US 1 in New Jersey


US 1
Begin Trenton
End Fort Lee
Length 66 mi
Length 106 km
Pennsylvania→ Ewing

Downtown Trenton

→ → Neptune

Trenton-Market Street

Trenton-Perry Street

Trenton-Olden Avenue

Trenton-Mulberry Street

→ Lawrenceville

→ Philadelphia / Camden


North Brunswick

New Brunswick

→ Piscataway / Staten Island


Garden State Parkway



→ Staten Island / Brooklyn

→ New York City


→ Plainfield

Newark-South Street

Newark-Wilson Avenue

→ Bronx / Jersey City

Pulaski Skyway

→ Holland Tunnel → Manhattan

Jersey City

Union City

→ Manhattan / Clifton

North Bergen


Fort Lee

→ Paterson / Manhattan

George Washington Bridge

New York

According to bestitude, US 1 is a US Highway in the US state of New Jersey. The road is largely a multi-lane trunk road through the metropolitan suburbs of Philadelphia and New York, but parts of it are interstate highways, such as the Trenton Freeway and the Pulaski Skyway. The road runs for the entire 106 kilometers through urbanized areas.

Travel directions

De US 1 in Trenton.


US 1 in Pennsylvania crosses the Delaware River as a freeway at Trenton and then enters New Jersey as the Trenton Freeway. One then crosses State Route 29. Trenton is the capital of New Jersey and is a smaller subcenter within the Philadelphia metropolitan area. The highway runs in 2×2 lanes through the center of Trenton and the highway section ends after about 10 kilometers in the north of Trenton on the Brunswick Pike. It then follows one grade-separated intersection and then intersects with Interstate 295, the Trenton bypass, and the Philadelphia metropolitan eastern bypass.
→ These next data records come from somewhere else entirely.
Lemma run_sound (calls : list call) :
  Forall admissible calls ->
  forall a, sound a -> exists a', run a calls = Return a' /\ sound a'.
Proof.
  induction 1 as [| c rest Hc _ IH]; intros a Hs; cbn [run].
  - eauto.
  - destruct (perform_sound a c Hs Hc) as (a1 & -> & Hs1). now apply IH.
Qed.

End LifecycleSound.

(** X1.  Whatever methods of an [AudioAnalyzer] are called and in whatever
    order, starting from a new one, no call throws as long as the samples the
    audio graph delivers are finite; the level stays finite in [0, 120], the
    cached display value is an integer of that range, and so are the values
    [calculateDBA] and [getDisplayDBA] return afterwards. *)
Theorem analyser_calls_never_throw_and_keep_the_level_in_range :
  forall (M : MathLib) (calls : list Lifecycle.call),
    MathContract M ->
    Forall Lifecycle.admissible calls ->
    exists a : AudioAnalyzer.t,
      @Lifecycle.run M AudioAnalyzer.constructor calls = Return a
      /\ Lifecycle.sound a
      /\ (forall now : number,
            level_reading (snd (AudioAnalyzer.getDisplayDBA a now)))
      /\ (forall env : AudioAnalyzer.Frame,
            finite_frame env ->
            exists a' r,
              @AudioAnalyzer.calculateDBA M a env = Return (a', r)
              /\ level_reading r).
Proof.
  intros M calls contract Hcalls.
  destruct (run_sound calls Hcalls AudioAnalyzer.constructor constructor_sound)
    as (a & Hrun & Hs).
  exists a. split; [exact Hrun |]. split; [exact Hs |]. split.
  - intros now. now apply getDisplayDBA_sound.
  - intros env Henv.
    destruct (calculateDBA_sound a env Hs Henv) as (a' & r & E & _ & Hr). eauto.
Qed.

(** A camera switch in the middle of a measurement: set up, poll, display,
    set up again, poll, destroy, poll. *)
Lemma analyser_calls_witness :
  exists a : AudioAnalyzer.t,
    @Lifecycle.run coarse_math AudioAnalyzer.constructor
      [Lifecycle.Setup (fin 48000); Lifecycle.CalculateDBA silent_frame;
       Lifecycle.GetDisplayDBA (fin 1000); Lifecycle.Setup (fin 44100);
       Lifecycle.CalculateDBA silent_frame; Lifecycle.Destroy;
       Lifecycle.CalculateDBA silent_frame]
    = Return a
    /\ Lifecycle.sound a.
Proof.
  destruct (analyser_calls_never_throw_and_keep_the_level_in_range coarse_math
              [Lifecycle.Setup (fin 48000); Lifecycle.CalculateDBA silent_frame;
               Lifecycle.GetDisplayDBA (fin 1000); Lifecycle.Setup (fin 44100);
               Lifecycle.CalculateDBA silent_frame; Lifecycle.Destroy;
               Lifecycle.CalculateDBA silent_frame]
              coarse_math_contract) as (a & H1 & H2 & _).
  - apply Forall_cons; [exact I |].
    apply Forall_cons; [exact silent_frame_finite |].
    apply Forall_cons; [exact I |].
    apply Forall_cons; [exact I |].
    apply Forall_cons; [exact silent_frame_finite |].
    apply Forall_cons; [exact I |].
    apply Forall_cons; [exact silent_frame_finite |].
    apply Forall_nil.
  - exists a. split; [exact H1 | exact H2].
Defined.

(** ** An analyser that is not ready *)

Section NotReady.
Import AudioAnalyzer.
Context {M : MathLib}.

Lemma poll_not_ready (frames : list Frame) (a : t) :
  analyser a = None ->
  poll a frames = Return (a, repeat (fin 0) (List.length frames)).
Proof.
  intros Hnone. induction frames as [| env rest IH]; cbn [poll]; [reflexivity |].
  unfold calculateDBA. rewrite Hnone. rewrite IH. reflexivity.
Qed.

End NotReady.

(** X2.  Before [setup] and after [destroy] the analyser is not ready, and
    polling it is a no-op: every [calculateDBA] returns 0 and leaves the
    analyser, its smoothed level included, as it was; the spectrum and the
    waveform it hands out are [null].  Nothing throws. *)
Theorem analyser_not_ready_is_inert :
  forall (M : MathLib) (a : AudioAnalyzer.t) (frames : list AudioAnalyzer.Frame)
         (env : AudioAnalyzer.Frame),
    AudioAnalyzer.isReady AudioAnalyzer.constructor = false
    /\ AudioAnalyzer.isReady (AudioAnalyzer.destroy a) = false
    /\ @poll M AudioAnalyzer.constructor frames
       = Return (AudioAnalyzer.constructor, repeat (fin 0) (List.length frames))
    /\ @poll M (AudioAnalyzer.destroy a) frames
       = Return (AudioAnalyzer.destroy a, repeat (fin 0) (List.length frames))
    /\ AudioAnalyzer.currentDBA (AudioAnalyzer.destroy a) = AudioAnalyzer.currentDBA a
    /\ AudioAnalyzer.getFrequencyData (AudioAnalyzer.destroy a) env
       = Return (AudioAnalyzer.destroy a, None)
    /\ AudioAnalyzer.getTimeDomainData (AudioAnalyzer.destroy a) env
       = Return (AudioAnalyzer.destroy a, None).
Proof.
  intros M a frames env.
  split; [reflexivity |]. split; [reflexivity |].
  split; [now apply poll_not_ready |]. split; [now apply poll_not_ready |].
  repeat split.
Qed.

(** ** The display throttle *)

(** X3.  [getDisplayDBA] refreshes its cache only on the first call
    ([lastDisplayUpdate] still 0) or when at least 500 ms have passed since
    the last refresh; a refreshing call stores [Math.round(currentDBA)] and
    the time, and returns that rounded level.  Any other call leaves the
    analyser as it is and, when the cache is not 0, returns the cache,
    whatever [currentDBA] has become. *)
Theorem getDisplayDBA_throttles_the_display :
  forall (a : AudioAnalyzer.t) (now : number),
    (truthy (AudioAnalyzer.lastDisplayUpdate a) = false
     \/ (now - AudioAnalyzer.lastDisplayUpdate a >= fin 500)%js = true ->
     AudioAnalyzer.getDisplayDBA a now
     = (AudioAnalyzer.set_display a (Math_round (AudioAnalyzer.currentDBA a)) now,
        Math_round (AudioAnalyzer.currentDBA a)))
    /\ (truthy (AudioAnalyzer.lastDisplayUpdate a) = true ->
        (now - AudioAnalyzer.lastDisplayUpdate a >= fin 500)%js = false ->
        fst (AudioAnalyzer.getDisplayDBA a now) = a
        /\ (truthy (AudioAnalyzer.displayDBA a) = true ->
            snd (AudioAnalyzer.getDisplayDBA a now) = AudioAnalyzer.displayDBA a)).
Proof.
  intros a now. split.
  - intros H. unfold AudioAnalyzer.getDisplayDBA.
    change (AudioConfig.displayUpdateInterval AUDIO_CONFIG) with (fin 500).
    assert ((negb (truthy (AudioAnalyzer.lastDisplayUpdate a))
             || (now - AudioAnalyzer.lastDisplayUpdate a >= fin 500)%js)%bool = true)
      as ->.
    { destruct H as [-> | ->]; [reflexivity | apply orb_true_r]. }
    cbn [AudioAnalyzer.set_display AudioAnalyzer.displayDBA AudioAnalyzer.currentDBA].
    unfold JS.or_else.
    destruct (truthy (Math_round (AudioAnalyzer.currentDBA a))); reflexivity.
  - intros H1 H2. split; [now apply getDisplayDBA_throttled |].
    intros H3. rewrite getDisplayDBA_result.
    rewrite (getDisplayDBA_throttled a now H1 H2).
    unfold JS.or_else. now rewrite H3.
Qed.

(** An analyser whose cache holds 42 since time 1000, with a live level of
    57.6: at time 1499 the call returns 42, at time 1500 it returns 58. *)
Lemma getDisplayDBA_throttle_witness :
  snd (AudioAnalyzer.getDisplayDBA
         (AudioAnalyzer.set_currentDBA
            (AudioAnalyzer.set_display AudioAnalyzer.constructor (fin 42) (fin 1000))
            (fin 57.6))
         (fin 1499)) = fin 42
  /\ snd (AudioAnalyzer.getDisplayDBA
            (AudioAnalyzer.set_currentDBA
               (AudioAnalyzer.set_display AudioAnalyzer.constructor (fin 42) (fin 1000))
               (fin 57.6))
            (fin 1500)) = Fin 58.
Proof.
  destruct (getDisplayDBA_throttles_the_display
              (AudioAnalyzer.set_currentDBA
                 (AudioAnalyzer.set_display AudioAnalyzer.constructor (fin 42) (fin 1000))
                 (fin 57.6)) (fin 1499)) as [_ H1].
  destruct (getDisplayDBA_throttles_the_display
              (AudioAnalyzer.set_currentDBA
                 (AudioAnalyzer.set_display AudioAnalyzer.constructor (fin 42) (fin 1000))
                 (fin 57.6)) (fin 1500)) as [H2 _].
  split.
  - destruct H1 as [_ H1]; [reflexivity | reflexivity |]. apply H1. reflexivity.
  - rewrite H2; [reflexivity | right; reflexivity].
Defined.

(** ** Louder is never classified quieter *)

(** X4.  The bounds of [DBA_LEVELS] rise strictly, and [getDBALevel] is
    monotone: of two finite levels the higher one is never put in an earlier
    band than the lower one. *)
Theorem getDBALevel_is_monotone :
  Forall (fun p : Level.t * Level.t =>
            (Level.max (fst p) < Level.max (snd p))%js = true)
         (combine DBA_LEVELS (tl DBA_LEVELS))
  /\ NoDup (map AudioAnalyzer.info_of DBA_LEVELS)
  /\ forall x y : Q,
       x <= y ->
       exists i j : nat,
         AudioAnalyzer.getDBALevel (Fin x) = band_at i
         /\ AudioAnalyzer.getDBALevel (Fin y) = band_at j
         /\ (i <= j)%nat /\ (j <= 4)%nat.
Proof.
  split; [repeat constructor |].
  split.
  { unfold DBA_LEVELS. cbn [map AudioAnalyzer.info_of Level.text Level.class Level.color].
    repeat constructor; cbn [In]; intros H;
      repeat (destruct H as [H | H]; [discriminate H |]); exact H. }
  intros x y Hxy.
  destruct (getDBALevel_intervals x) as (X0 & X1 & X2 & X3 & X4).
  destruct (getDBALevel_intervals y) as (Y0 & Y1 & Y2 & Y3 & Y4).
  destruct (Qlt_le_dec y 40) as [A0 | A0].
  { exists 0%nat, 0%nat. split; [apply X0; lra |]. split; [now apply Y0 | lia]. }
  destruct (Qlt_le_dec y 60) as [A1 | A1].
  { destruct (Qlt_le_dec x 40).
    - exists 0%nat, 1%nat. split; [now apply X0 |]. split; [now apply Y1 | lia].
    - exists 1%nat, 1%nat. split; [apply X1; lra |]. split; [now apply Y1 | lia]. }
  destruct (Qlt_le_dec y 70) as [A2 | A2].
  { destruct (Qlt_le_dec x 40); [| destruct (Qlt_le_dec x 60)].
    - exists 0%nat, 2%nat. split; [now apply X0 |]. split; [now apply Y2 | lia].
    - exists 1%nat, 2%nat. split; [now apply X1 |]. split; [now apply Y2 | lia].
    - exists 2%nat, 2%nat. split; [apply X2; lra |]. split; [now apply Y2 | lia]. }
  destruct (Qlt_le_dec y 85) as [A3 | A3].
  { destruct (Qlt_le_dec x 40); [| destruct (Qlt_le_dec x 60);
                                    [| destruct (Qlt_le_dec x 70)]].
    - exists 0%nat, 3%nat. split; [now apply X0 |]. split; [now apply Y3 | lia].
    - exists 1%nat, 3%nat. split; [now apply X1 |]. split; [now apply Y3 | lia].
    - exists 2%nat, 3%nat. split; [now apply X2 |]. split; [now apply Y3 | lia].
    - exists 3%nat, 3%nat. split; [apply X3; lra |]. split; [now apply Y3 | lia]. }
  destruct (Qlt_le_dec x 40); [| destruct (Qlt_le_dec x 60);
                                  [| destruct (Qlt_le_dec x 70);
                                     [| destruct (Qlt_le_dec x 85)]]].
  - exists 0%nat, 4%nat. split; [now apply X0 |]. split; [now apply Y4 | lia].
  - exists 1%nat, 4%nat. split; [now apply X1 |]. split; [now apply Y4 | lia].
  - exists 2%nat, 4%nat. split; [now apply X2 |]. split; [now apply Y4 | lia].
  - exists 3%nat, 4%nat. split; [now apply X3 |]. split; [now apply Y4 | lia].
  - exists 4%nat, 4%nat. split; [now apply X4 |]. split; [now apply Y4 | lia].
Qed.

(** The levels 59.9 and 60 fall in the second and the third band. *)
Lemma getDBALevel_monotone_witness :
  exists i j : nat,
    AudioAnalyzer.getDBALevel (Fin 59.9) = band_at i
    /\ AudioAnalyzer.getDBALevel (Fin 60) = band_at j
    /\ (i <= j)%nat /\ (j <= 4)%nat.
Proof.
  destruct getDBALevel_is_monotone as (_ & _ & H).
  apply (H 59.9 60). discriminate.
Defined.

(** ** From the analyser to the overlay: [getOverlayData] and [draw] *)

Section Snapshot.
Import AudioAnalyzer.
US 1 is thereafter a wide urban arterial with expressway features. The road has 2×3 lanes and mainly grade-separated intersections. The road is a strip of shops and businesses. You then pass Princeton, which is roughly the division between the Philadelphia and New York metropolitan areas, although the built-up areas of both metropolitan areas simply merge into each other.

Central New Jersey

However, Princeton is still about 90 kilometers from New York City. US 1 is the main thoroughfare of this area and has only a few at-grade intersections. The road remains a substandard highway, with 2×3 lanes and many old grade separated intersections. This was built because of the discontinuation of the Somerset Freeway, which was originally to become Interstate 95 between Trenton and New Brunswick. Near New Brunswick, the first interchanges with the adjacent I-95/ New Jersey Turnpike follow. After crossing the Raritan River, the road also becomes a regular urban arterial againbecause through traffic is supposed to use the New Jersey Turnpike.
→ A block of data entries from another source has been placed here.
Lemma last_In {A : Type} (l : list A) (d : A) : l <> [] -> In (last l d) l.
Proof.
  induction l as [|x t IH]; intros H; [congruence|].
  destruct t as [|y t]; [now left|]. right. apply IH. discriminate.
Qed.

Lemma simple_path_single (G : Networkx.DiGraph) (b : nat) (v : string) :
  simple_path_within G b v v [v].
Proof.
  split; [|split].
  - split; [reflexivity|]. split; [reflexivity|]. split; [discriminate | exact I].
  - constructor; [intros [] | constructor].
  - simpl. lia.
Qed.

(** A simple path from a node to itself is the single node. *)
Lemma simple_path_loop (G : Networkx.DiGraph) (b : nat) (v : string) (q : list string) :
  simple_path_within G b v v q -> q = [v].
Proof.
  intros [[Hh [Hl [Hne Hw]]] [ND L]].
  destruct q as [|x t]; [congruence|]. simpl in Hh. injection Hh as ->.
  destruct t as [|y t]; [reflexivity|]. exfalso.
  inversion ND as [|? ? Hn _]; subst. apply Hn.
  change (last (v :: y :: t) v) with (last (y :: t) v) in Hl.
  rewrite <- Hl at 1. apply last_In. discriminate.
Qed.

(** A simple path from [v] to another node is [v], an edge, and a simple
    path from a successor that avoids [v]. *)
Lemma simple_path_step (G : Networkx.DiGraph) (b : nat) (v target : string)
    (q : list string) :
  v <> target ->
  (simple_path_within G (S b) v target q <->
   exists w q', q = v :: q' /\ is_edge G v w /\ ~ In v q' /\
                simple_path_within G b w target q').
Proof.
  intros N. split.
  - intros [[Hh [Hl [Hne Hw]]] [ND L]].
    destruct q as [|x t]; [congruence|]. simpl in Hh. injection Hh as ->.
    destruct t as [|w t]; [simpl in Hl; congruence|].
    destruct Hw as [He Hw]. inversion ND as [|? ? Hn ND']; subst.
    exists w, (w :: t). split; [reflexivity|]. split; [exact He|]. split; [exact Hn|].
    split; [|split; [exact ND' | simpl in *; lia]].
    split; [reflexivity|]. split; [|split; [discriminate | exact Hw]].
    change (last (v :: w :: t) v) with (last (w :: t) v).
    apply last_nonempty. discriminate.
  - intros [w [q' [-> [He [Hn [[Hh [Hl [Hne Hw]]] [ND L]]]]]]].
    destruct q' as [|x t]; [congruence|]. simpl in Hh. injection Hh as ->.
    split; [|split; [now constructor | simpl in *; lia]].
    split; [reflexivity|]. split; [|split; [discriminate | split; assumption]].
    change (last (v :: w :: t) v) with (last (w :: t) v).
    rewrite <- Hl. apply last_nonempty. discriminate.
Qed.

Lemma simple_path_zero (G : Networkx.DiGraph) (v target : string) (q : list string) :
  v <> target -> ~ simple_path_within G 0 v target q.
Proof.
  intros N [[Hh [Hl [Hne Hw]]] [ND L]].
  destruct q as [|x [|y t]]; simpl in *; try congruence; lia.
Qed.

Lemma simple_paths_from_eq (G : Networkx.DiGraph) (target : string) (budget : nat)
    (path : list string) (v : string) :
  Networkx.simple_paths_from G target budget path v =
  if String.eqb v target then [rev (v :: path)]
  else
    match budget with
    | O => []
    | S budget' =>
        flat_map
          (fun w =>
             if Networkx.mem_string w (v :: path) then []
             else Networkx.simple_paths_from G target budget' (v :: path) w)
          (Networkx.successors G v)
    end.
Proof. destruct budget; reflexivity. Qed.

Lemma simple_paths_from_spec (G : Networkx.DiGraph) (target : string) (budget : nat) :
  forall (path : list string) (v : string) (p : list string),
    ~ In v path ->
    (In p (Networkx.simple_paths_from G target budget path v) <->
     exists q,
       p = rev path ++ q /\
       simple_path_within G budget v target q /\
       (forall x, In x q -> ~ In x path)).
Proof.
  assert (Hit : forall b path v p, ~ In v path ->
            (In p [rev (v :: path)] <->
             exists q, p = rev path ++ q /\ simple_path_within G b v v q /\
                       (forall x, In x q -> ~ In x path))).
  { intros b path v p Hv. split.
    - intros [<-|[]]. exists [v]. split; [reflexivity|].
      split; [apply simple_path_single|]. intros x [<-|[]]. exact Hv.
    - intros [q [-> [Hq _]]]. apply simple_path_loop in Hq. subst. now left. }
  induction budget as [|b IH]; intros path v p Hv; rewrite simple_paths_from_eq.
  - destruct (String.eqb_spec v target) as [->|N]; [now apply Hit|].
    split; [intros H; destruct H|]. intros [q [_ [Hq _]]]. exact (simple_path_zero _ _ _ _ N Hq).
  - destruct (String.eqb_spec v target) as [->|N]; [now apply Hit|].
    rewrite in_flat_map. split.
    + intros [w [Hw Hin]].
      destruct (Networkx.mem_string w (v :: path)) eqn:M; [simpl in Hin; contradiction|].
      apply DictFacts.mem_string_false in M.
      apply (IH (v :: path) w p M) in Hin.
      destruct Hin as [q [-> [Hq Hd]]].
      exists (v :: q). simpl. rewrite <- app_assoc. split; [reflexivity|]. split.
      * apply simple_path_step; [exact N|]. exists w, q.
        split; [reflexivity|]. split; [exact Hw|]. split; [|exact Hq].
        intros Hc. apply (Hd v Hc). now left.
      * intros x [<-|Hx]; [exact Hv|]. intros Hp. apply (Hd x Hx). now right.
    + intros [q [-> [Hq Hd]]].
      apply simple_path_step in Hq; [|exact N].
      destruct Hq as [w [q' [-> [He [Hn Hq']]]]].
      assert (Hw : In w q').
      { destruct Hq' as [[Hh _] _]. destruct q'; [discriminate|].
        simpl in Hh. injection Hh as ->. now left. }
      assert (M : ~ In w (v :: path)).
      { intros [<-|Hc]; [contradiction|]. apply (Hd w); [now right | exact Hc]. }
      exists w. split; [exact He|].
      rewrite (proj2 (DictFacts.mem_string_false _ _) M).
      apply (IH (v :: path) w); [exact M|].
      exists q'. simpl. rewrite <- app_assoc. split; [reflexivity|].
      split; [exact Hq'|].
      intros x Hx [<-|Hc]; [contradiction|]. apply (Hd x); [now right | exact Hc].
Qed.

Lemma sorted_asc_nat_perm {A : Type} (key : A -> nat) (l : list A) :
  Permutation (Py.sorted_asc_nat key l) l.
Proof. apply stable_sort_perm. Qed.

Lemma sorted_asc_nat_sorted {A : Type} (key : A -> nat) (l : list A) :
  StronglySorted (fun a b => (key a <= key b)%nat) (Py.sorted_asc_nat key l).
Proof.
  pose proof (stable_sort_sorted (fun x y => Nat.leb (key x) (key y))) as S.
  eapply StronglySorted_weaken_In; [|apply S].
  - intros a b _ _ H. now apply Nat.leb_le.
  - intros a b. rewrite !Nat.leb_le. lia.
  - intros a b c. rewrite !Nat.leb_le. lia.
Qed.

Lemma all_simple_paths_spec (G : Networkx.DiGraph) (source target : string) :
  Networkx.has_node G source = true ->
  Networkx.has_node G target = true ->
  exists all,
    Networkx.all_simple_paths G source target 4 = Ok all /\
    forall p, In p all <-> simple_path_within G 4 source target p.
Proof.
  intros Hs Ht. unfold Networkx.all_simple_paths. rewrite Hs, Ht.
  change (4 <? 0) with false. cbv beta iota delta [negb].
  change (Z.to_nat 4) with 4%nat.
  eexists. split; [reflexivity|]. intros p.
  rewrite simple_paths_from_spec by (intros []). simpl. split.
  - intros [q [-> [Hq _]]]. exact Hq.
  - intros Hq. exists p. split; [reflexivity|]. split; [exact Hq|]. intros x _ [].
Qed.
However, the road still has 6 lanes and is an important access road locally. At Edison, one crosses Interstate 287, the western ring road of the New York metropolitan area. Important intersections here are grade-separated. At Fords one crosses the important Garden State Parkway. From Woodbridge, US 9 merges with US 1. Both roads are then double-numbered for the rest of the route in New Jersey. Interstate 278 begins in Linden and leads to Staten Island and Brooklyn. One then passes through Elizabeth, a larger suburban town in New Jersey. You will then pass the Newark Airport. After this, US 1/9 is formed by the Pulaski Skyway. The Pulaski Skyway takes US 1 to Jersey City, then US 1 exits at Tonelle Avenue.

US 1 is then a four -lane urban arterial through the densely built suburbs of Union City, North Bergen and Hoboken. State Route 3 ends here and one crosses State Route 495. In Palisades Park, US 1 briefly becomes a freeway again, only to merge into Interstate 95 just before the George Washington Bridge, which then continues to Manhattan.
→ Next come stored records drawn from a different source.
(** The progress values of a run whose availability check passes. *)
Lemma run_progress_values (job : Job) (m : Machine) (w1 : World) :
  Dispatch photoshop (world m) = (None, w1) ->
  Z.of_nat (length (psds job)) < 2 ^ 53 ->
  let total := length (psds job) in
  exists ev w',
    run job m = (Returned tt, {| world := w'; trace := trace m ++ ev |})
    /\ map Some (progress_values ev)
       = map (fun i => progress_percent (Z.of_nat i) (Z.of_nat total)) (seq 1 total).
Proof.
  intros Hcheck Htotal total.
  destruct (run_passing job m w1 Hcheck Htotal) as (ev & w' & Hrun & Hsig & _).
  fold total in Hsig, Hrun.
  eexists _, w'. split; [exact Hrun|].
  rewrite !progress_values_app. cbn [progress_values omap list_omap app].
  rewrite app_nil_r, <- progress_values_signals, Hsig.
  destruct (items_signals_plain total
              (enumerate1 (render_results job w1 (psds job)))) as (_ & _ & ->).
  unfold enumerate1.
  rewrite items_progress; rewrite ?render_results_length; try done; try lia.
Qed.

(** X3.  When the availability check passes, the run emits one progress value
    per template, each of them between 0 and 100, and the last of them is
    100: the progress bar is never driven out of its range and is full
    when the batch is done. *)
Theorem run_progress_is_percentage (job : Job) (m : Machine) (w1 : World) :
  Dispatch photoshop (world m) = (None, w1) ->
  Z.of_nat (length (psds job)) < 2 ^ 53 ->
  exists ev w',
    run job m = (Returned tt, {| world := w'; trace := trace m ++ ev |})
    /\ length (progress_values ev) = length (psds job)
    /\ Forall (fun n => 0 <= n <= 100) (progress_values ev)
    /\ (psds job <> [] -> last (progress_values ev) = Some 100).
Proof.
  intros Hcheck Htotal.
  destruct (run_progress_values job m w1 Hcheck Htotal) as (ev & w' & Hrun & Hvalues).
  cbv zeta in Hvalues. set (total := length (psds job)) in *.
  exists ev, w'. split; [done|]. split; [|split].
  - apply (f_equal length) in Hvalues.
    by rewrite !length_map, length_seq in Hvalues.
  - apply (map_Some_Forall _ _ _ _ Hvalues). intros i n Hin Hn.
    apply elem_of_seq in Hin.
    destruct (progress_percent_range i total ltac:(lia) Htotal) as (n' & Hn' & Hb & _).
    congruence.
  - intros Hne. assert (Hpos : (1 <= total)%nat).
    { unfold total. destruct (psds job); [done | cbn; lia]. }
    clear Hrun. clearbody total. destruct total as [|k]; [lia|].
    rewrite seq_S in Hvalues.
    destruct (map_Some_last _ _ _ _ Hvalues) as (n & Hn & Hlast).
    change (1 + k)%nat with (S k) in Hn.
    destruct (progress_percent_range (S k) (S k) ltac:(lia) Htotal)
      as (n' & Hn' & _ & Hfull).
    rewrite Hlast. f_equal. rewrite Hn' in Hn. injection Hn as <-. by apply Hfull.
Qed.

End ProgressValues.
According to biotionary, US 1 was created in 1926. The route has not been changed in New Jersey since then, but it has been upgraded. In 1928, the world’s first cloverleaf cloverleaf opened in Woodbridge, between US 1 and NJ-35. This cloverleaf was reconstructed into a parclo in 2006-2007.


The section between the Pennsylvania border and White Head Road in northern Trenton opened as a highway in 1952 and 1953, first as NJ-26 and later NJ-174. When the highway opened, the road was seen as a role model of highway construction through urban areas. The US 1 runs right through the center of Trenton, the capital of New Jersey. In the mid-1950s, it was proposed that the then-new Interstate Highway Interstate 95to run across US 1. In the end, a somewhat more westerly route along Ewing, a suburb of Trenton, was chosen. In 1967 it was proposed to extend the freeway through Trenton a little north to relieve a busy street. This section opened in 1974, and was the last stretch of US 1 to be developed as a highway through Trenton.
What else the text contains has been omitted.